Women’s Body Image and Mental Health
In March 2020 Theresa Lola, Young People’s Laureate for London (run by London’s literature development agency Spread the Word) began a residency at Bethlem Museum of the Mind, running a series of poetry workshops focussing on the exhibition The Four Ages of Woman. The first session took place at the museum, and the subsequent lockdown meant that the final two sessions took place online, in April. Poems written in each of the three workshops will be published in weekly blog posts.
In the initial workshop based at the museum, the seven participants focused on women’s body image and mental health, and began by looking at Elise Pacquette's Eating the Heart Out and Protecting the Heart, on display side by side in The Four Ages of Woman exhibition. Participants were encouraged to write a poem in response to these works, whilst closely considering the use of imagery in both the artworks.

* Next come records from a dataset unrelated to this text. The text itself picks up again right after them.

(** * Eaglercraft Server Directory: the entry store, the query engine,
      the import/export codec and the liveness probe of [src/App.jsx]

    The program is a dynamically typed single-file React application.
    Data that enters it from outside (the localStorage snapshot, an
    imported file) is modelled as untyped JSON [value]s, because the code
    reads it without validating it.  The functions that the source
    documents as working on [ServerItem]s (filter and sort, the probe) are
    modelled on the record of the JSDoc typedef; [item_value] is the
    object such a record denotes.  The two comparators that throw on
    other elements of the store are given on values as well.

    Conventions of the model:
    - a JS number is an integer [Z] (vote counts, indices, [Date.now()]);
      the numbers meant are the safe integers, of magnitude below 2^53,
      which a JS number holds exactly and prints in full;
    - a JS string is a [string] of bytes, standing for an ASCII text;
      [toLowerCase], [toUpperCase] and [trim] are the real functions on
      such texts only, and the statements that depend on them say so
      ([ascii_text]);
    - a thrown exception is [None] in the [option] monad, a [try]/[catch]
      is [catch];
    - a [Map] is the list of its entries in insertion order, its keys
      compared as values (what SameValueZero does on strings, numbers,
      booleans, [null] and [undefined]); JS compares an array or object
      key by reference, so the statements about a [Map] are made for
      keys that are [primitive];
    - [JSON.parse], [JSON.stringify] and [localeCompare] belong to the
      host and are parameters of the functions that call them.

    The first part of the file is the model, function by function in the
    order of the source; the second part states and proves the
    properties. *)

From Stdlib Require Import List String Ascii ZArith Bool Lia Permutation.
From Stdlib Require Import DecimalString DecimalZ DecimalPos Sorted.
From Stdlib Require Import OrderedTypeEx.
Import ListNotations.

Set Warnings "-register-all".

Local Open Scope string_scope.
Local Open Scope list_scope.
Local Open Scope Z_scope.

(* ------------------------------------------------------------------ *)
(** ** JavaScript values *)
(* ------------------------------------------------------------------ *)

Inductive value : Type :=
| VUndefined
| VNull
| VBool (b : bool)
| VNum (n : Z)
| VStr (s : string)
| VArr (elems : list value)
| VObj (props : list (string * value)).

(** A record in the loose sense of the import format: a property list. *)
Definition obj : Type := list (string * value).

(** Structural equality of values. *)
Fixpoint value_eqb (a b : value) {struct a} : bool :=
  match a, b with
  | VUndefined, VUndefined => true
  | VNull, VNull => true
  | VBool x, VBool y => Bool.eqb x y
  | VNum x, VNum y => Z.eqb x y
  | VStr x, VStr y => String.eqb x y
  | VArr xs, VArr ys =>
      (fix all2 (xs ys : list value) {struct xs} : bool :=
         match xs, ys with
         | [], [] => true
         | x :: xs', y :: ys' => value_eqb x y && all2 xs' ys'
         | _, _ => false
         end) xs ys
  | VObj ps, VObj qs =>
      (fix all2 (ps qs : list (string * value)) {struct ps} : bool :=
         match ps, qs with
         | [], [] => true
         | (k, x) :: ps', (k', y) :: qs' =>
             String.eqb k k' && value_eqb x y && all2 ps' qs'
         | _, _ => false
         end) ps qs
  | _, _ => false
  end.

(** [SameValueZero], the comparison of [Map] keys.  On primitive values it
    is equality of the values (numbers are integers here, so neither NaN
    nor a signed zero occurs).  Every key the program itself creates is a
    string; on an object or array key JS compares references, which this
    model has not: there the comparison is structural, and two keys that
    are different objects with the same content are taken for one.  What
    is stated of a [Map] is therefore stated for [primitive] keys. *)
Definition same_value_zero (a b : value) : bool := value_eqb a b.

(** A value that is no array and no object: [Map] keys of this kind are
    compared by what they are. *)
Definition primitive (v : value) : bool :=
  match v with
  | VArr _ | VObj _ => false
  | _ => true
  end.

(** [Boolean(v)] / [!!v]. *)
Definition truthy (v : value) : bool :=
  match v with
  | VUndefined | VNull => false
  | VBool b => b
  | VNum n => negb (n =? 0)
  | VStr s => negb (String.eqb s "")
  | VArr _ | VObj _ => true
  end.

(** [a || b]. *)
Definition js_or (a b : value) : value := if truthy a then a else b.

(** Decimal text of an integer, as [Number.prototype.toString] prints an
    integer of magnitude below 1e21. *)
Definition string_of_Z (n : Z) : string := NilZero.string_of_int (Z.to_int n).

Definition string_of_nat (n : nat) : string := string_of_Z (Z.of_nat n).

(** The text [String(v)] returns when it returns: arrays print as their
    elements joined by commas (with [null] and [undefined] elements
    printing as nothing), objects as [[object Object]].  Whether it
    returns is [prints] below; a number is printed as the safe integer
    it stands for. *)
Fixpoint to_string (v : value) : string :=
  match v with
  | VUndefined => "undefined"
  | VNull => "null"
  | VBool true => "true"
  | VBool false => "false"
  | VNum n => string_of_Z n
  | VStr s => s
  | VArr l =>
      (fix join (l : list value) {struct l} : string :=
         match l with
         | [] => ""
         | x :: rest =>
             let sx := match x with
                       | VUndefined | VNull => ""
                       | _ => to_string x
                       end in
             match rest with
             | [] => sx
             | _ :: _ => (sx ++ "," ++ join rest)%string
             end
         end) l
  | VObj _ => "[object Object]"
  end.

(** [Object.hasOwn(ps, k)]. *)
Definition has_own (k : string) (ps : list (string * value)) : bool :=
  existsb (fun kv => String.eqb (fst kv) k) ps.

(** Whether [String(v)] returns.  It calls the method [toString] of an
    object; an own property of that name, which in a value read from
    JSON is no function, hides the inherited method, and the conversion
    throws a TypeError.  An array prints its elements, so it throws when
    one of them does. *)
Fixpoint prints (v : value) : bool :=
  match v with
  | VArr l =>
      (fix all (l : list value) {struct l} : bool :=
         match l with
         | [] => true
         | x :: rest => prints x && all rest
         end) l
  | VObj ps => negb (has_own "toString" ps)
  | _ => true
  end.

(** [String(v)], and the conversion of [v] to a string in [v + " "] and
    in a template literal. *)
Definition String_of (v : value) : option string :=
  if prints v then Some (to_string v) else None.

(** The properties the program reads or writes. *)
Inductive field : Type :=
| f_id | f_name | f_url | f_tags | f_short | f_region | f_votes
| f_community | f_source.

Definition field_name (f : field) : string :=
  match f with
  | f_id => "id" | f_name => "name" | f_url => "url" | f_tags => "tags"
  | f_short => "short" | f_region => "region" | f_votes => "votes"
  | f_community => "community" | f_source => "source"
  end.

Fixpoint own_property (k : string) (ps : obj) : value :=
  match ps with
  | [] => VUndefined
  | (k', v) :: ps' => if String.eqb k' k then v else own_property k ps'
  end.

(** Exceptions: [None] is a throw. *)
Definition throws (A : Type) : Type := option A.

Definition bind {A B : Type} (m : throws A) (k : A -> throws B) : throws B :=
  match m with
  | Some a => k a
  | None => None
  end.

Definition catch {A : Type} (m : throws A) (handler : A) : A :=
  match m with
  | Some a => a
  | None => handler
  end.

Notation "x <- m ;; k" := (bind m (fun x => k))
  (at level 61, m at next level, right associativity).

(** [v.f] for one of the nine property names.  Reading a property of
    [null] or [undefined] throws a TypeError; a number, boolean, string or
    array has none of these nine properties. *)
Definition prop (v : value) (f : field) : throws value :=
  match v with
  | VUndefined | VNull => None
  | VObj ps => Some (own_property (field_name f) ps)
  | VBool _ | VNum _ | VStr _ | VArr _ => Some VUndefined
  end.

(** [l.map(f)] for a callback that may throw. *)
Fixpoint map_throws {A B : Type} (f : A -> throws B) (l : list A)
  : throws (list B) :=
  match l with
  | [] => Some []
  | x :: l' => y <- f x ;; ys <- map_throws f l' ;; Some (y :: ys)
  end.

(** [l.map((x, i) => f(x, i))], the index counted from [i]. *)
Fixpoint mapi_throws {A B : Type} (f : A -> nat -> throws B) (i : nat)
  (l : list A) : throws (list B) :=
  match l with
  | [] => Some []
  | x :: l' => y <- f x i ;; ys <- mapi_throws f (S i) l' ;; Some (y :: ys)
  end.

(* ------------------------------------------------------------------ *)
(** ** [Map]: insertion-ordered, keyed by SameValueZero *)
(* ------------------------------------------------------------------ *)

Module JsMap.

Definition t : Type := list (value * value).

Definition empty : t := [].

(** [m.set(k, v)]: an existing key keeps its place and takes the new
    value, a new key goes to the end. *)
Fixpoint set (k v : value) (m : t) : t :=
  match m with
  | [] => [(k, v)]
  | (k', v') :: m' =>
      if same_value_zero k' k then (k', v) :: m'
      else (k', v') :: set k v m'
  end.

(** [m.has(k)]. *)
Fixpoint has (k : value) (m : t) : bool :=
  match m with
  | [] => false
  | (k', _) :: m' => same_value_zero k' k || has k m'
  end.

(** [m.get(k)], [None] standing for a missing key. *)
Fixpoint get (k : value) (m : t) : option value :=
  match m with
  | [] => None
  | (k', v') :: m' => if same_value_zero k' k then Some v' else get k m'
  end.

(** [new Map(pairs)]. *)
Definition of_pairs (pairs : list (value * value)) : t :=
  fold_left (fun m p => set (fst p) (snd p) m) pairs empty.

(** [[...m.values()]] and [Array.from(m.values())]. *)
Definition values (m : t) : list value := map snd m.

Definition keys (m : t) : list value := map fst m.

End JsMap.

(* ------------------------------------------------------------------ *)
(** ** Types and seed data *)
(* ------------------------------------------------------------------ *)

(** The JSDoc typedef [ServerItem]; a property marked [=] is optional.
    [tags] is optional here because the code reads it with [?.]. *)
Record ServerItem : Type := mkServerItem {
  id : string;
  name : string;
  url : string;
  tags : option (list string);
  short : option string;
  region : option string;
  votes : option Z;
  community : option bool;
  source : option string
}.

Definition opt_prop {A : Type} (k : string) (inj : A -> value)
  (o : option A) : obj :=
  match o with
  | Some a => [(k, inj a)]
  | None => []
  end.

(** The object a [ServerItem] denotes; an absent optional property is not
    a property of the object. *)
Definition item_value (s : ServerItem) : value :=
  VObj ([("id", VStr (id s)); ("name", VStr (name s)); ("url", VStr (url s))]
        ++ opt_prop "tags" (fun ts => VArr (map VStr ts)) (tags s)
        ++ opt_prop "short" VStr (short s)
        ++ opt_prop "region" VStr (region s)
        ++ opt_prop "votes" VNum (votes s)
        ++ opt_prop "community" VBool (community s)
        ++ opt_prop "source" VStr (source s)).

Definition seed (i n u : string) (ts : list string) (sh src : string)
  : ServerItem :=
  mkServerItem i n u (Some ts) (Some sh) None None None (Some src).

Eat Your Heart Out - Shaniqua Benjamin
The heart tastes like fresh burnt charcoal from a BBQ pit,
Sending the body haywire
Attempting to digest whether it is to soothe or endanger
As smoke rises from a shadow zone slowly edging closer
To gobble up traces of muscle.
The heart smells like excessive charred petrol,
Fumes rushing in on what was once fresh and pure
Exhaled slower than it was invasively inhaled
Giving self-love a chance to breathe.
(A line from the exercise based on the work of Elise Pacquette, describing the taste of the heart) - Elspeth Wilson
It is only ever lying on one side of your bed at night although you don’t know what you’re waiting for.
The participants then studied the poem The Body is Not an Apology by Sonya Renee Taylor, (watch here), as well as The News Reported She Wore Her Body To The Event by Amy Key (view here). Alongside these poems, the group looked at Make Me Beautiful by Lisa Biles, on loan to The Four Ages of Woman exhibition. In this piece, the artist has subverted the influence of the media by (in her own words) ’physically destroying the 'ideal' through cutting and tearing images from different media types. Only to piece back and recreate other images that tell a different story of 'me' having power and in control. A position where I control the media.’
In response to the poems, and Biles’ mixed media artwork, participants created visual collage poems, combining writing with headlines from popular women’s magazines.
Theresa Lola biographical notes:
Theresa Lola is a British Nigerian poet and facilitator, and is the current Young People’s Laureate for London.
She is an alumni of the Barbican Young Poets programme, and was joint winner of the 2018 Brunel International African Poetry Prize. In April 2018 she was commissioned by the Mayor of London's Office to write a poem for the unveiling of Millicent Fawcett's statue in Parliament Square, which she read at the ceremony.
She has facilitated poetry workshops at St Mary's University, as well as primary and secondary schools. Her debut poetry collection In Search of Equilibrium (Nine Arches Press, Feb 2019) is described as ‘a glorious hymn to being alive and wounded’.
Young People’s Laureate for London programme:
Launched in 2016, Spread the Word’s Young People’s Laureate for London programme aims to give London’s young people a voice through poetry. The Laureate is an advocate for young people in the capital. The role sets out to:
Raise the visibility of poetry in the capital, nationally and internationally
Engage and inspire London’s young people with poetry
Support the development of London’s talented young poets
The current Young People’s Laureate programme for 2020 is supported by Arts Council England.